Repairs and replacements
Repair and replace treatments, especially in urgent care, come with risks and rely on the patient’s self-care to ensure a successful outcome.
Current proposal
- Dentists will be liable for the costs of a repair or replacement treatment for a 12-month period in urgent care and a 24-month period in routine treatment.
Our score
How could this score be improved?
- The periods of liability do not recognise the issues that may arise from a patient’s methods of self-care
- The costs associated with repairs and replacement should be covered by the NHS, not by dentists.
Cluster collaborative meetings
Dental practices are to attend mandatory cluster collaborative meetings.
Current proposal
- Each dental practice to be involved in mandatory meetings
- If practices do not attend a meeting, this would be a breach of contract.
Our score
How could this score be improved?
- The fees offered in the model must sufficiently cover lost earnings and be in line with the Dental Guild Rate
- Missing meetings should not constitute a breach of contract, only loss of fees.
Contractual terms
There are several terms in the proposed contract covering notice periods, contract values, earnings, and opening hours that we reject. Also, we are calling for LHBs to provide capital funding to support practice developments.
Current proposal
- The notice period to terminate a contract between a dental practice and LHB will be extended from three months to six months
- LHBs will be able to reduce the contract value halfway through the financial year
- A cap on weekly earnings
- Mandated opening hours across the week.
Our score
How could this score be improved?
- Do not extend the notice period for termination of the contract
- An independent body should be established to manage disputes on performance, clawback, and targets
- LHBs cannot unilaterally reduce contract values mid-year, this creates financial instability and does not account for the ebb and flow of work across the year
- A cap on weekly earnings will disproportionately impact female dentists and must be amended
- Mandated opening hours is discriminatory and must be amended for single-handed or small practices which require reasonable adjustments to allow for flexible working and caring responsibilities
- Create a capital investment scheme to support practice expansion, digital upgrades, and equipment renewal, especially in rural and underserved areas.

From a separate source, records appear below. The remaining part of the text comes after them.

(** A step; its label is the connection whose client moved. *)
Inductive vstep : option nat -> server -> server -> Prop :=
| V_accept l t cs w : wstep l (accepted l) -> vstep None (Server l t cs) (Server (accepted l) t (cs ++ [acceptedConn w]))
| V_life l l' t cs : lstep l l' -> served l' = served l -> vstep None (Server l t cs) (Server l' t cs)
| V_time l t t' cs : t <= t' -> vstep None (Server l t cs) (Server l t' cs)
| V_serve l t cs i s s' : main_ l <> Exited -> cs !! i = Some s -> serve t s = Some s' ->
    vstep None (Server l t cs) (Server l t (<[i := s']> cs))
| V_return l t cs i s cmd dst : main_ l <> Exited -> cs !! i = Some s -> ph s = PHandler cmd dst ->
    vstep None (Server l t cs) (Server l t (<[i := returned s]> cs))
| V_send l t cs i s b : cs !! i = Some s -> fin s = None -> vstep (Some i) (Server l t cs) (Server l t (<[i := clientSends b s]> cs))
| V_end l t cs i s e : cs !! i = Some s -> fin s = None -> vstep (Some i) (Server l t cs) (Server l t (<[i := clientEnds e s]> cs)).

Definition vrun (st st' : server) : Prop := exists o, vstep o st st'.
(** The steps in which client [i] does nothing. *)
Definition quiet (i : nat) (st st' : server) : Prop := exists o, o <> Some i /\ vstep o st st'.

(** ** Calls that read *)

(** A call that succeeds reads a part [l] of the stream, does the same whatever follows
    that part, and waits on every shorter one. *)
Definition reads {A} (m : CM A) : Prop := forall full e o w a c, m (CConn (Rd full e) o w) = (Ok a, c) ->
  exists l, full = l ++ rd_buf (cin c)
    /\ (forall more e', m (CConn (Rd (l ++ more) e') o w) = (Ok a, CConn (Rd more e') (cout c) w))
    /\ (forall b x y, l = b ++ x :: y -> fst (m (CConn (Rd b noMore) o w)) = Err noMore).

(** What it leaves is what was not read, and the end of the stream. *)
Lemma reads_left {A} (m : CM A) full e o w a c : reads m -> m (CConn (Rd full e) o w) = (Ok a, c) ->
  c = CConn (Rd (rd_buf (cin c)) e) (cout c) w.
Proof. intros Hm H. destruct (Hm _ _ _ _ _ _ H) as (l & -> & Hl & _). rewrite Hl in H. by simplify_eq. Qed.

Lemma reads_longer {A} (m : CM A) full e o w a c more e' : reads m -> m (CConn (Rd full e) o w) = (Ok a, c) ->
  m (CConn (Rd (full ++ more) e') o w) = (Ok a, CConn (Rd (rd_buf (cin c) ++ more) e') (cout c) w).
Proof. intros Hm H. destruct (Hm _ _ _ _ _ _ H) as (l & -> & Hl & _). by rewrite <- app_assoc, Hl. Qed.

Create HintDb serving.

(** A read past the end of what has arrived waits. *)
Lemma readFull_waits n b : zlen b < n -> readFull n (Rd b noMore) = (Err noMore, Rd [] noMore).
Proof.
  intros H. unfold readFull. cbn [rd_buf rd_err]. pose proof (zlen_nonneg b).
  rewrite (proj2 (Z.leb_gt n 0)), (proj2 (Z.ltb_lt _ n)) by lia. by destruct b.
Qed.

Lemma reads_pure {A} (m : CM A) : (forall e e' o w b b' a c, m (CConn (Rd b e) o w) = (Ok a, c) ->
  rd_buf (cin c) = b /\ m (CConn (Rd b' e') o w) = (Ok a, CConn (Rd b' e') (cout c) w)) -> reads m.
Proof.
  intros Hm full e o w a c H. exists []. destruct (Hm _ e _ _ _ full _ _ H) as [<- _]. split; [done|].
  split; [intros more e'; cbn; by eapply Hm|]. by intros [] ? ?.
Qed.
Lemma reads_ret {A} (a : A) : reads (mret a).
Proof. apply reads_pure. intros e e' o w b b' a' c H. unfold mret, CM_ret in *. by simplify_eq. Qed.
Lemma reads_err {A} e : reads (@cm_err A e).
Proof. by intros full e' o w a c H. Qed.
Lemma reads_cwrite x : reads (cwrite x).
Proof. apply reads_pure. intros e e' o w b b' a c H. unfold cwrite in *. cbn [cwr cout cin] in *. destruct (w (length o)); by simplify_eq. Qed.
Lemma reads_readFull n : reads (cread (readFull n)).
Proof.
  intros full e o w a c H. unfold cread in *. cbn [cin cout cwr] in *.
  destruct (readFull n (Rd full e)) as [r i] eqn:E. simplify_eq. pose proof E as (Hb & _ & Hl)%readFull_Ok. cbn [rd_buf cin cout] in *.
  exists a. split; [done|]. split.
  - intros more e'. destruct (Z.leb_spec n 0) as [Hn|Hn]; [|rewrite (readFull_app a more) by lia; done].
    unfold readFull. rewrite (proj2 (Z.leb_le n 0) Hn). destruct a; [done|]. rewrite zlen_cons in Hl. pose proof (zlen_nonneg a). lia.
  - intros b x y ->. rewrite zlen_app, zlen_cons in Hl. pose proof (zlen_nonneg b); pose proof (zlen_nonneg y).
    by rewrite readFull_waits by lia.
Qed.

Lemma CM_bind_inv {A B} (f : A -> CM B) (m : CM A) c b c' :
  (m ≫= f) c = (Ok b, c') -> exists a c1, m c = (Ok a, c1) /\ f a c1 = (Ok b, c').
Proof. unfold mbind, CM_bind. destruct (m c) as [[a|e|w] c1]; [|done..]. eauto. Qed.

(** A proper prefix of [l1 ++ l2] ends inside [l1] or inside [l2]. *)
Lemma prefix_split {A} (l1 l2 b : list A) x y : l1 ++ l2 = b ++ x :: y ->
  (exists x' y', l1 = b ++ x' :: y') \/ exists b2, b = l1 ++ b2 /\ l2 = b2 ++ x :: y.
Proof.
  revert b. induction l1 as [|z l1 IH]; intros b H; [right; by exists b|]. destruct b as [|z' b]; [left; simpl; eauto|].
  cbn in H. injection H as <- H. destruct (IH _ H) as [(x' & y' & ->)|(b2 & -> & ->)]; [left|right]; simpl; eauto.
Qed.

Lemma reads_bind {A B} (m : CM A) (f : A -> CM B) : reads m -> (forall a, reads (f a)) -> reads (m ≫= f).
Proof.
  intros Hm Hf full e o w a c (x & c1 & E1 & E2)%CM_bind_inv. pose proof (reads_left _ _ _ _ _ _ _ Hm E1) as Hc1.
  destruct (Hm _ _ _ _ _ _ E1) as (l1 & -> & L1 & W1). rewrite Hc1 in E2. destruct (Hf x _ _ _ _ _ _ E2) as (l2 & R2 & L2 & W2).
  exists (l1 ++ l2). split; [by rewrite R2, <- app_assoc|]. split.
  - intros more e'. rewrite <- app_assoc. by rewrite (CM_bind_Ok _ _ _ _ _ (L1 (l2 ++ more) e')).
  - intros b z y [(x' & y' & H)|(b2 & -> & H)]%prefix_split; [|rewrite (CM_bind_Ok _ _ _ _ _ (L1 b2 noMore)); by eapply W2].
    specialize (W1 _ _ _ H). unfold mbind, CM_bind. destruct (m (CConn (Rd b noMore) _ _)) as [[?|e1|?] ?]; cbn in W1 |- *; [done| |done]. by injection W1 as ->.
Qed.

Occupational health and CPD fees
Dentists in Wales require access to occupational health services and wellbeing support. They should also be supported with CPD.
Current proposal
- The Health Education and Improvement Wales Workforce Plan acknowledges the need for dentists to have more access to wellbeing resources
- Dentists to be placed on an equal footing with other NHS workers for CPD funding.
Our score
How could this score be improved?
- Dentists' entitlement to health and wellbeing services and CPD fees should be aligned with those of other NHS workers.